Collected data entries
Lemma minv_relax s A fl a h d : minv s A fl a -> arenas s !! a = Some h -> arena_desc h = Some d -> free_cnt h < bpa d -> minv s A fl 0.
Proof using All.
  intros I Ha Hd Hlt. pose proof I as []. split; try done. intros a2 h2 E2. destruct (mi_arena a2 h2 E2) as [Hm Hn Hp Hs Hb]. split; try done.
  intros d2 Ed2. destruct (Hs d2 Ed2) as (H7 & xs & Hx & Hc & Hl & Hblk). split; [done|]. exists xs. split_and!; try done.
  intros _. destruct (decide (a2 = a)) as [->|Hne]; [|auto]. by simplify_eq.
Qed.

Lemma wp_memset D p v n (Q : Z -> bytes -> Prop) : 0 < p -> mapped D p n -> Q p (write D p (replicate n (u8 v))) -> wp (memset p v (Z.of_nat n)) Q D.
Proof using All.
  intros Hp Hm HQ. unfold memset. apply wp_bind, block_args; [by left|]. apply wp_bind. rewrite Nat2Z.id.
  eapply wp_mono; [apply (wp_for_from (fun i D' => exists j, i = Z.of_nat j /\ D' = write D p (replicate j (u8 v))))|].
  - by exists 0%nat.
  - intros i D' Hi (j & -> & ->). apply wp_store8; [|exists (S j); split; [lia|]; by rewrite replicate_S_end, write_snoc, length_replicate].
    rewrite lookup_write, length_replicate. destruct (decide _); [lia|]. apply Hm. lia.
  - intros [] D' (j & Ej & ->). apply wp_ret. by replace j with n in * by lia.
Qed.

(** free_arena(), once every block is free. *)
Lemma wp_free_arena s A fl a h d (Q : unit -> mstate -> Prop) : minv s A fl a -> arenas s !! a = Some h -> arena_desc h = Some d -> free_cnt h = bpa d ->
  descs s = std_held d -> (forall t fl', minv t A fl' 0 -> data t = data s -> descs t = std_held d -> Q tt t) -> wp (free_arena a d) Q s.
Proof using All.
  intros I Ha Hd Hc Es HQ. pose proof (mi_arena _ _ _ _ I _ _ Ha) as [Hm _ (k & Ek & Hk & Hb & Hu) Hs _]. destruct (Hs d Hd) as (Hd7 & xs & Hx & _).
  destruct (arena_page I _ _ Ha) as (Hal & _ & Hpos & Hmax & _). destruct (full_blocks _ _ _ _ _ _ _ _ I Ha Hd Hx Hc) as [Hall Hlive].
  assert (Enp : np h = 1) by (unfold np; by rewrite Hd). rewrite Enp in *.
  assert (Eh : h = mk_arena ARENA_MAGIC (Some d) (free_cnt h)) by (destruct h; cbn in *; congruence).
  unfold free_arena. apply wp_bind. eapply wp_get_desc; [rewrite Es; by apply std_held_lookup|]. cbn [Malloc.blocks_per_arena]. apply wp_bind.
  eapply (wp_remove_blocks s fl a d (free_cnt h) xs); [done|apply (mi_len _ _ _ _ I)|done|by rewrite Ha, Eh at 1|rewrite Es; apply std_held_like|done|lia|apply (mi_lists _ _ _ _ I)|by eapply (free_nodup I)|done|].
  intros l' HL Hdom. apply wp_bind. eapply (wp_free_pages _ a k 1); [apply (mi_pools _ _ _ _ I)|done|done|lia|done|done|].
  intros p' Hup. red. cbn [modify]. apply (HQ _ (<[d := out_arena a xs]> fl)); [|done|done].
  by apply (drop_small s A fl a a h d xs k p' l' (descs s)); try done; right.
Qed.

(** The bytes of a block. *)
Lemma live_mapped s A fl ex p n : minv s A fl ex -> A !! p = Some n -> mapped (data s) p (Z.to_nat n) /\ 0 < n /\ 0 < p /\ base (kp s) <= p /\ p + n <= 2 ^ 32.
Proof using All.
  intros I Hp. destruct (live_arena I _ _ Hp) as (h & Ha & Hs & _). pose proof (slot_range I _ _ _ _ Ha Hs) as (? & ? & ?).
  destruct (arena_page I _ _ Ha) as (? & ? & ? & ? & ?). split; [|lia]. intros i Hi. apply (mi_data _ _ _ _ I). exists p, n. split; [done|lia].
Qed.

Lemma live_fresh_elem s A fl ex p n : minv s A fl ex -> A !! p = Some n -> p ∉ dom (links s).
Proof using All.
  intros I Hp Hin. destruct (live_mapped _ _ _ _ _ _ I Hp) as (_ & _ & _ & Hb & _).
  destruct (mi_links _ _ _ _ I _ Hin) as [?|(d & xs & E & Hx)]; [lia|]. rewrite (free_not_live I _ _ _ E Hx) in Hp. done.
Qed.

Required work -
Would you retype the lines above from the one with "intros p' Hup." down to the one with "intros I Hp.", word for word, both ends included and no other lines?

Problem solution -
  intros p' Hup. red. cbn [modify]. apply (HQ _ (<[d := out_arena a xs]> fl)); [|done|done].
  by apply (drop_small s A fl a a h d xs k p' l' (descs s)); try done; right.
Qed.

(** The bytes of a block. *)
Lemma live_mapped s A fl ex p n : minv s A fl ex -> A !! p = Some n -> mapped (data s) p (Z.to_nat n) /\ 0 < n /\ 0 < p /\ base (kp s) <= p /\ p + n <= 2 ^ 32.
Proof using All.
  intros I Hp. destruct (live_arena I _ _ Hp) as (h & Ha & Hs & _). pose proof (slot_range I _ _ _ _ Ha Hs) as (? & ? & ?).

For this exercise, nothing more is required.